◆ **DATASET RECORDS**:
Content starts

(** ** The timer *)

(** A heap that puts the first of the least deadlines on top. *)
Lemma first_least_spec ds d :
  let (i, m) := first_least (d :: ds) in
  (d :: ds) !! i = Some m /\ Forall (fun d' => m <= d') (d :: ds).
Proof.
  revert d. induction ds as [|d' ds IH]; intros d; [simpl; split; [done|constructor; [lia|done]]|].
  specialize (IH d'). cbn [first_least]. change (match ds with [] => (0%nat, d') | _ => _ end)
    with (first_least (d' :: ds)).
  destruct (first_least (d' :: ds)) as [i m]. destruct IH as [Hi Hm].
  destruct (Z.leb_spec d m).
  - split; [done|]. constructor; [lia|]. eapply Forall_impl; [exact Hm|]. simpl. lia.
  - split; [done|]. constructor; [lia|done].
Qed.

#[export] Instance first_min : MinHeap.
Proof.
  refine {| top_index ds := fst (first_least ds) |}.
  - intros [|d ds] i x Hi Hx; [done|]. pose proof (first_least_spec ds d) as Hs.
    destruct (first_least (d :: ds)) as [j m]. simpl in Hi. subst j. destruct Hs as [E Hs].
    assert (Some m = Some x) as [= <-] by (etransitivity; [symmetry; exact E|exact Hx]). done.
  - intros d ds. pose proof (first_least_spec ds d) as Hs.
    destruct (first_least (d :: ds)) as [j m]. destruct Hs as [E _].
    by apply lookup_lt_Some in E.
Defined.

Section timer.
Context {H R : Type} `{ValueLayout, Allocator, MinHeap}.
Context (clock : R -> instant * R) (checks : bool).
Implicit Types (s : Shared.t H R) (f : Flow.t H) (entries : list (TimerEntry H)).

Definition pending s : list (TimerEntry H) := guarded (heap (timer s)).

(** The sleeping flows of entries, in their order. *)
Definition sleepers_of entries : list (Flow.t H) :=
  omap (fun e => match tpayload e with WakeSleeper f => Some f | _ => None end) entries.

Definition before (e e' : TimerEntry H) : Prop := deadline e <= deadline e'.

Lemma peek_least entries e :
  peek entries = Some e -> entries ≡ₚ e :: pop entries /\ Forall (before e) (pop entries).
Proof.
  unfold peek, pop. set (i := top_index _). intros He.
  assert (Forall (before e) entries) as Hall.
  { assert (Forall (fun d => deadline e <= d) (map deadline entries)) as Hd.
    { eapply (top_least _ i); [done|]. by rewrite list_lookup_fmap, He. }
    by rewrite Forall_map in Hd. }
  pose proof (delete_Permutation _ _ _ He) as Hp. split; [done|].
  rewrite Hp in Hall. by apply Forall_cons in Hall as [_ ?].
Qed.

Lemma peek_some e entries : is_Some (peek (e :: entries)).
Proof.
  unfold peek. apply lookup_lt_is_Some_2. rewrite <- (length_map deadline). apply top_exists.
Qed.

(** What firing an entry does not touch, and what it gives the injector. *)
Definition fires (e : option (TimerEntry H)) s s' : Prop :=
  timer s' = timer s /\ os s' = os s /\
  exists woken, injector s' = injector s ++ woken /\
    sleepers_of (option_list e) `sublist_of` woken.

Lemma fires_still s s' :
  timer s' = timer s -> os s' = os s -> injector s' = injector s -> fires None s s'.
Proof. intros Ht Ho Hi. split_and!; [done..|]. exists []. by rewrite app_nil_r. Qed.

Lemma fires_trans e s1 s2 s3 : fires e s1 s2 -> fires None s2 s3 -> fires e s1 s3.
Proof.
  intros (Ht1 & Ho1 & w1 & E1 & S1) (Ht2 & Ho2 & w2 & E2 & _). split_and!; [congruence..|].
  exists (w1 ++ w2). rewrite E2, E1, app_assoc. split; [done|].
  by apply sublist_inserts_r.
Qed.

Lemma fires_report x s : fires None s (snd (report_fault x s)).
Proof. by apply fires_still. Qed.

Lemma fires_inject f s :
  fires None s (snd (inject f s)).
Proof. split_and!; [done..|]. exists [f]. split; [done|]. apply sublist_nil_l. Qed.

(** A function that only adds to the injector, whatever it answers. *)
Definition adds {A} (m : W (H := H) (R := R) A) : Prop := forall s, fires None s (snd (m s)).

Lemma adds_bind {A B} (m : W A) (k : A -> W B) :
  adds m -> (forall a, adds (k a)) -> adds (bind m k).
Proof.
  intros Hm Hk s. unfold bind. specialize (Hm s). destruct (m s) as [[a|] s1]; [|done].
  simpl in Hm. eapply fires_trans; [exact Hm|apply Hk].
Qed.

Lemma adds_ret {A} (a : A) : adds (ret a).
Proof. intros s. by apply fires_still. Qed.

Lemma adds_reporting {A} (m : W (result A RuntimeError)) : adds m -> adds (reporting m).
Proof. intros Hm. apply adds_bind; [done|]. intros [a|x]; [apply adds_ret|intros s; apply fires_report]. Qed.

Lemma adds_fire_receiver pid m d e : adds (fire_receiver checks pid m d e).
Proof.
  unfold fire_receiver. apply adds_bind.
  { intros s. unfold on_mailbox. destruct (Mailbox.take_parked_at _ _). by apply fires_still. }
  intros [[f|]|x]; [|apply adds_ret|intros s; apply fires_report].
  destruct (checks && _); [intros s; by apply fires_still|].
  apply adds_bind; [|intros _; apply adds_bind; [|intros f'; intros s; apply fires_inject]].
  - apply adds_reporting. intros s. unfold on_asks. destruct (AskWaitIndex.remove_asker _ _).
    by apply fires_still.
  - apply adds_bind; [|intros x; apply adds_ret]. intros s. unfold on_vm.
    destruct (resume_with _ _ _ _) as [[r|] st]; by apply fires_still.
Qed.

Lemma adds_fire_notify : adds (let* l := gets (fun s => lock (notify s) "TimerWheel::fire/notify") in
  match l with Ok _ => ret tt | Err x => report_fault x end).
Proof.
  intros s. unfold bind, gets. destruct (lock _ _); [by apply fires_still|apply fires_report].
Qed.

Lemma fire_fires e s : fires (Some e) s (snd (fire checks e s)).
Proof.
  unfold fire, bind at 1. destruct e as [d [f|pid m r ep]]; simpl.
  - eapply fires_trans; [|apply adds_fire_notify]. split_and!; [done..|]. by exists [f].
  - pose proof (adds_fire_receiver pid m r ep s) as Hr.
    destruct (fire_receiver checks pid m r ep s) as [[u|] s1]; [|exact Hr].
    exact (fires_trans None _ _ _ Hr (adds_fire_notify s1)).
Qed.

(** One turn: nothing fires and the entries stay, or a due entry of least deadline does. *)
Definition turn_fires (e : option (TimerEntry H)) s s' : Prop :=
  pending s ≡ₚ option_list e ++ pending s' /\
  match e with
  | Some e => Forall (before e) (pending s') /\
      deadline e <= fst (clock (os s)) /\ os s' = snd (clock (os s))
  | None => os s' = os s \/ os s' = snd (clock (os s))
  end /\
  exists woken, injector s' = injector s ++ woken /\
    sleepers_of (option_list e) `sublist_of` woken.

Lemma turn_still s s' :
  timer s' = timer s -> injector s' = injector s ->
  os s' = os s \/ os s' = snd (clock (os s)) -> turn_fires None s s'.
Proof.
  intros Ht Hi Ho. split_and!; [unfold pending; by rewrite Ht|done|].
  exists []. by rewrite app_nil_r.
Qed.

Lemma drive_turn_spec s :
  exists e, turn_fires e s (snd (drive_turn clock checks s)).
Proof.
  unfold drive_turn, bind at 1, gets.
  destruct (lock (heap (timer s)) _) as [l|x] eqn:El; [|exists None; apply turn_still; auto].
  destruct (lock (stopping (timer s)) _) as [[]|x]; [exists None; apply turn_still; auto..| |
    exists None; apply turn_still; auto].
  assert (pending s = l) as Hl
    by (unfold pending, lock in *; destruct (poisoned _); [done|by injection El]).
  destruct (peek l) as [top|] eqn:Ep; [|exists None; apply turn_still; auto].
  unfold bind at 1, now. destruct (clock (os s)) as [t o] eqn:Ec.
  destruct (Z.leb_spec (deadline top) t); [|exists None; apply turn_still; rewrite ?Ec; auto].
  destruct (peek_least _ _ Ep) as [Hp Hb]. exists (Some top).
  unfold bind at 1, modify.
  set (s1 := set_heap _ _). pose proof (fire_fires top s1) as (Ht & Ho & w & Ew & Hw).
  unfold bind. destruct (fire checks top s1) as [[u|] s2]; simpl in *;
    (split_and!; [rewrite Hl; unfold pending; by rewrite Ht|unfold pending; by rewrite Ht
                 |by rewrite Ec|by rewrite Ho, Ec|by exists w]).
Qed.

Lemma after_wait_still w s : turn_fires None s (snd (after_wait w s)).
Proof. unfold after_wait, bind, gets. destruct (lock _ _); apply turn_still; auto. Qed.

(** What any number of turns does. *)
Definition in_order s s' : Prop :=
  exists fired woken,
    pending s ≡ₚ fired ++ pending s' /\
    Forall (fun e => deadline e <= fst (clock (os s'))) fired /\
    Sorted before fired /\ (forall e e', e ∈ fired -> e' ∈ pending s' -> before e e') /\
    injector s' = injector s ++ woken /\ sleepers_of fired `sublist_of` woken.

Definition clock_forward (o o' : R) : Prop := fst (clock o) <= fst (clock o').

Lemma in_order_refl s : in_order s s.
Proof. exists [], []. rewrite app_nil_r. split_and!; try done. intros e e' He. by apply elem_of_nil in He. Qed.

Lemma in_order_step e s1 s2 s3 :
  turn_fires e s1 s2 -> clock_forward (os s1) (os s3) -> in_order s2 s3 -> in_order s1 s3.
Proof.
  intros (Ep & He & w1 & Ew1 & Sw1) Hc (fired & w2 & Ef & Hd & Hs & Hl & Ew2 & Sw2).
  exists (option_list e ++ fired), (w1 ++ w2).
  assert (forall e1, e = Some e1 -> Forall (before e1) fired /\ Forall (before e1) (pending s3)) as Hb.
  { intros e1 ->. destruct He as (Hb & _). rewrite Ef in Hb. by apply Forall_app in Hb. }
  split_and!.
  - by rewrite Ep, Ef, app_assoc.
  - apply Forall_app. split; [|done]. destruct e as [e|]; [|done]. apply Forall_singleton.
    destruct He as (_ & Ht & _). unfold clock_forward in Hc. lia.
  - destruct e as [e|]; [|done]. destruct (Hb e eq_refl) as [Hf _]. constructor; [done|].
    destruct fired; [done|]. constructor. by apply Forall_cons in Hf as [? _].
  - intros x y Hx Hy. apply elem_of_app in Hx as [Hx|Hx]; [|by apply Hl].
    destruct e as [e|]; [|by apply elem_of_nil in Hx]. apply list_elem_of_singleton in Hx as ->.
    destruct (Hb e eq_refl) as [_ Hf]. rewrite Forall_forall in Hf. auto.
  - by rewrite Ew2, Ew1, app_assoc.
  - unfold sleepers_of. rewrite omap_app. by apply sublist_app.
Qed.

Context (forward : forall o, clock_forward o (snd (clock o))).

Definition forward_in_order s s' : Prop := clock_forward (os s) (os s') /\ in_order s s'.

Lemma forward_refl s : forward_in_order s s.
Proof. split; [unfold clock_forward; lia|apply in_order_refl]. Qed.

Lemma forward_step e s1 s2 s3 :
  turn_fires e s1 s2 -> forward_in_order s2 s3 -> forward_in_order s1 s3.
Proof.
  intros Ht [Hc Ho]. assert (clock_forward (os s1) (os s2)) as Hc1.
  { destruct Ht as (_ & He & _). pose proof (forward (os s1)) as Hf. unfold clock_forward in *.
    destruct e as [e|]; [destruct He as (_ & _ & ->); lia|]. destruct He as [-> | ->]; lia. }
  assert (clock_forward (os s1) (os s3)) by (unfold clock_forward in *; lia).
  split; [done|]. by eapply in_order_step.
Qed.

Lemma drive_in_order n s : forward_in_order s (snd (drive clock checks n s)).
Proof.
  revert s. induction n as [|n IH]; intros s; simpl; [apply forward_refl|].
  destruct (drive_turn_spec s) as [e He]. unfold bind at 1.
  destruct (drive_turn clock checks s) as [[r|] s1]; [|by eapply forward_step, forward_refl].
  eapply forward_step; [exact He|]. simpl. unfold bind.
  destruct r; simpl; try (apply IH || apply forward_refl).
  - pose proof (after_wait_still "TimerWheel::idle" s1) as Hw.
    destruct (after_wait _ s1) as [[r|] s2]; (eapply forward_step; [exact Hw|]);
      [destruct r|]; first [apply IH|apply forward_refl].
  - pose proof (after_wait_still "TimerWheel::wait" s1) as Hw.
    destruct (after_wait _ s1) as [[r|] s2]; (eapply forward_step; [exact Hw|]);
      [destruct r|]; first [apply IH|apply forward_refl].
Qed.

(** C18: The timer fires in order of deadline and never early: over any number of turns of
    its thread, up to a stop or a panic, the entries fired and the entries left are the
    entries there were; each one fired was due on the clock and no later one went before an
    earlier one nor before one still waiting; and the flows that slept become runnable in
    that order. *)
Theorem timer_order n s :
  let s' := snd (drive clock checks n s) in
  exists fired woken,
    pending s ≡ₚ fired ++ pending s' /\
    Forall (fun e => deadline e <= fst (clock (os s'))) fired /\
    Sorted before fired /\ (forall e e', e ∈ fired -> e' ∈ pending s' -> before e e') /\
    injector s' = injector s ++ woken /\ sleepers_of fired `sublist_of` woken.
Proof. apply drive_in_order. Qed.


End timer.

(** Three sleepers: two are due when the thread runs, in the order of their deadlines. *)
Definition sleepy : Shared.t unit Z :=
  Demo.state (let* _ := Demo.spawn 0 [] in let* _ := Demo.spawn 0 [] in
    let* _ := Demo.spawn 0 [] in
    let* a := pop_injector in let* b := pop_injector in let* c := pop_injector in
    match a, b, c with
    | Some a, Some b, Some c =>
      modify (fun s => set_heap (mutex_new [mk_entry 120 (WakeSleeper a);
        mk_entry 500 (WakeSleeper b); mk_entry 110 (WakeSleeper c)]) s <| os := 119 |>)
    | _, _, _ => panic
    end) RuntimeConfig.default.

Content ends

◆ **TASK**: Working from the records above, write out verbatim only the lines from the line containing "by apply sublist_inserts_r." through the line containing "(** A function".

◆ **TASK OUTPUT**:
  by apply sublist_inserts_r.
Qed.

Lemma fires_report x s : fires None s (snd (report_fault x s)).
Proof. by apply fires_still. Qed.

Lemma fires_inject f s :
  fires None s (snd (inject f s)).
Proof. split_and!; [done..|]. exists [f]. split; [done|]. apply sublist_nil_l. Qed.

(** A function that only adds to the injector, whatever it answers. *)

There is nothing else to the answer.